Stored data

(** * Blackjack decision and simulation engine: a shallow embedding

    The development follows three Python modules of the repository:
    - [advanced-blackjack-ai.py]          (module [AI] below),
    - [advanced-blackjack-simulation.py]  (module [Sim] below),
    - [blackjack-player-simulation.py]    (module [PlayerSim] below).

    [Card], [Deck] and [Hand] are textually the same classes in the first
    two files and are embedded once.

    Conventions.
    - Python [int] is [Z]; lengths and loop counters are [nat].
    - Python lists are Rocq lists in the same order: [list.pop()] removes
      the LAST element, [list.append] adds at the end.
    - Python [float] quotients of two integers are idealised as exact
      rationals [Q]; every comparison the code makes on them is against a
      literal ([0.6], [0.5], [2]) far from any rounding boundary.
    - Exceptions are the [Raise] outcome of [Res]; [Timeout] is the
      embedding's own outcome for a loop that ran out of fuel.
    - The [random] module is an oracle (a script of answers), so the
      theorems hold for every run; nothing is said about distributions.
    - [simulate_game] runs in a state monad over the objects it reaches;
      the state carries a trace of draws, settlements and counter updates,
      which the code does not keep and which changes nothing it computes. *)

From Stdlib Require Import ZArith QArith Lia Lqa Permutation Bool.
From stdpp Require Import base tactics option list list_numbers gmap.

Set Warnings "-abstract-large-number".
Local Open Scope Z_scope.

(** ** Cards *)

Inductive Rank := RA | R2 | R3 | R4 | R5 | R6 | R7 | R8 | R9 | R10 | RJ | RQ | RK.
Inductive Suit := Spades | Hearts | Diamonds | Clubs.

Record Card := mkCard { rank : Rank; suit : Suit }.

#[global] Instance Rank_eq_dec : EqDecision Rank.
Proof. solve_decision. Defined.
#[global] Instance Suit_eq_dec : EqDecision Suit.
Proof. solve_decision. Defined.
#[global] Instance Card_eq_dec : EqDecision Card.
Proof. solve_decision. Defined.

(** [Card.RANKS] and [Card.SUITS], in the order of the source. *)
Definition RANKS : list Rank := [RA; R2; R3; R4; R5; R6; R7; R8; R9; R10; RJ; RQ; RK].
Definition SUITS : list Suit := [Spades; Hearts; Diamonds; Clubs].

(** [Card.value]: the court cards, the Ace, then [int(self.rank)]. *)
Definition card_value (c : Card) : Z :=
  match rank c with
  | RJ | RQ | RK => 10
  | RA => 11
  | R2 => 2 | R3 => 3 | R4 => 4 | R5 => 5 | R6 => 6 | R7 => 7
  | R8 => 8 | R9 => 9 | R10 => 10
  end.

(** ** Hands *)

Abbreviation Hand := (list Card) (only parsing).

(** [sum(card.value() for card in self.cards)] *)
Definition sum_values (h : Hand) : Z := fold_right (fun c acc => card_value c + acc) 0 h.

(** [sum(1 for card in self.cards if card.rank == 'A')] *)
Definition count_aces (h : Hand) : nat := length (filter (fun c => rank c = RA) h).

(** The loop [while total > 21 and aces > 0: total -= 10; aces -= 1]; the
    counter [aces] is the loop's own variant. *)
Fixpoint demote (aces : nat) (total : Z) : Z :=
  match aces with
  | O => total
  | S aces' => if 21 <? total then demote aces' (total - 10) else total
  end.

(** [Hand.value] *)
Definition hand_value (h : Hand) : Z := demote (count_aces h) (sum_values h).

(** [Hand.is_blackjack] *)
Definition is_blackjack (h : Hand) : bool :=
  (length h =? 2)%nat && (hand_value h =? 21).

(** [Hand.can_split] (simulation file only) *)
Definition can_split (h : Hand) : bool :=
  match h with
  | [c0; c1] => bool_decide (rank c0 = rank c1)
  | _ => false
  end.

(** ** Actions: the four strings the engines return *)

Inductive Action := Hit | Stand | Double | Split.

#[global] Instance Action_eq_dec : EqDecision Action.
Proof. solve_decision. Defined.

(** ** Outcomes of effectful code *)

Inductive Exn := ValueError | IndexError | ZeroDivisionError.

Inductive Res (A : Type) : Type :=
| Ok (a : A)
| Raise (e : Exn)
| Timeout.
Arguments Ok {A} a.
Arguments Raise {A} e.
Arguments Timeout {A}.

(** ** The shoe *)

(** [list.pop()]: split off the last element. *)
Fixpoint pop {A : Type} (l : list A) : option (list A * A) :=
  match l with
  | [] => None
  | x :: l' =>
      match pop l' with
      | None => Some ([], x)
      | Some (r, y) => Some (x :: r, y)
      end
  end.

(** [Deck.draw]: [ValueError("Deck is empty")] on an empty list, else pop. *)
Definition draw (d : list Card) : Res (Card * list Card) :=
  match pop d with
  | None => Raise ValueError
  | Some (d', c) => Ok (c, d')
  end.

(** The list comprehension of [Deck.__init__], before the shuffle. *)
Definition one_deck : list Card :=
  flat_map (fun r => map (fun s => mkCard r s) SUITS) RANKS.

Definition fresh_cards (num_decks : nat) : list Card :=
  concat (replicate num_decks one_deck).

(** ** Code shared by the two [BlackjackAI] classes:
       [calculate_bust_probability] and [simulate_dealer_hand] *)

(** [remaining_cards[card.value()] += 1] over a [defaultdict(int)]. *)
Definition remaining_cards (d : list Card) : gmap Z nat :=
  foldl (fun m c => <[card_value c := S (default O (m !! card_value c))]> m) ∅ d.

(** [range(a, b)] *)
Definition range (a b : Z) : list Z := seqZ a (b - a).

(** [sum(remaining_cards.values())]; Python's [sum] is [sum_list]. *)
Definition total_cards (d : list Card) : nat :=
  sum_list (snd <$> map_to_list (remaining_cards d)).

(** [sum(remaining_cards[i] for i in range(22 - player_hand.value(), 11))] *)
Definition bust_cards (d : list Card) (player_hand : Hand) : nat :=
  sum_list ((fun i => default O (remaining_cards d !! i))
              <$> range (22 - hand_value player_hand) 11).

(** [bust_cards / total_cards if total_cards > 0 else 0] *)
Definition calculate_bust_probability (d : list Card) (player_hand : Hand) : Q :=
  if (0 <? total_cards d)%nat
  then Z.of_nat (bust_cards d player_hand) # Pos.of_nat (total_cards d)
  else 0%Q.

(** The inner loop of [simulate_dealer_hand]:
<<
    while dealer_hand.value() < 17:
        dealer_hand.add_card(self.deck.draw())
        self.deck.cards.append(dealer_hand.cards[-1])
>>
    [dealer_hand.cards[-1]] is read back from the hand with [last]. *)
Fixpoint dealer_trial (fuel : nat) (dealer_hand : Hand) (d : list Card)
  : Res (Hand * list Card) :=
  match fuel with
  | O => Timeout
  | S fuel' =>
      if hand_value dealer_hand <? 17 then
        match draw d with
        | Ok (c, d1) =>
            let dealer_hand1 := dealer_hand ++ [c] in
            match last dealer_hand1 with
            | Some back => dealer_trial fuel' dealer_hand1 (d1 ++ [back])
            | None => Raise IndexError
            end
        | Raise e => Raise e
        | Timeout => Timeout
        end
      else Ok (dealer_hand, d)
  end.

* HOW TO COMPLETE THIS TASK
Repeat every line exactly, starting with the first line of the entries, and stop once the line containing "rationals [Q]; every" has been given.

* ANSWER TO THIS PROBLEM
(** * Blackjack decision and simulation engine: a shallow embedding

    The development follows three Python modules of the repository:
    - [advanced-blackjack-ai.py]          (module [AI] below),
    - [advanced-blackjack-simulation.py]  (module [Sim] below),
    - [blackjack-player-simulation.py]    (module [PlayerSim] below).

    [Card], [Deck] and [Hand] are textually the same classes in the first
    two files and are embedded once.

    Conventions.
    - Python [int] is [Z]; lengths and loop counters are [nat].
    - Python lists are Rocq lists in the same order: [list.pop()] removes
      the LAST element, [list.append] adds at the end.
    - Python [float] quotients of two integers are idealised as exact
      rationals [Q]; every comparison the code makes on them is against a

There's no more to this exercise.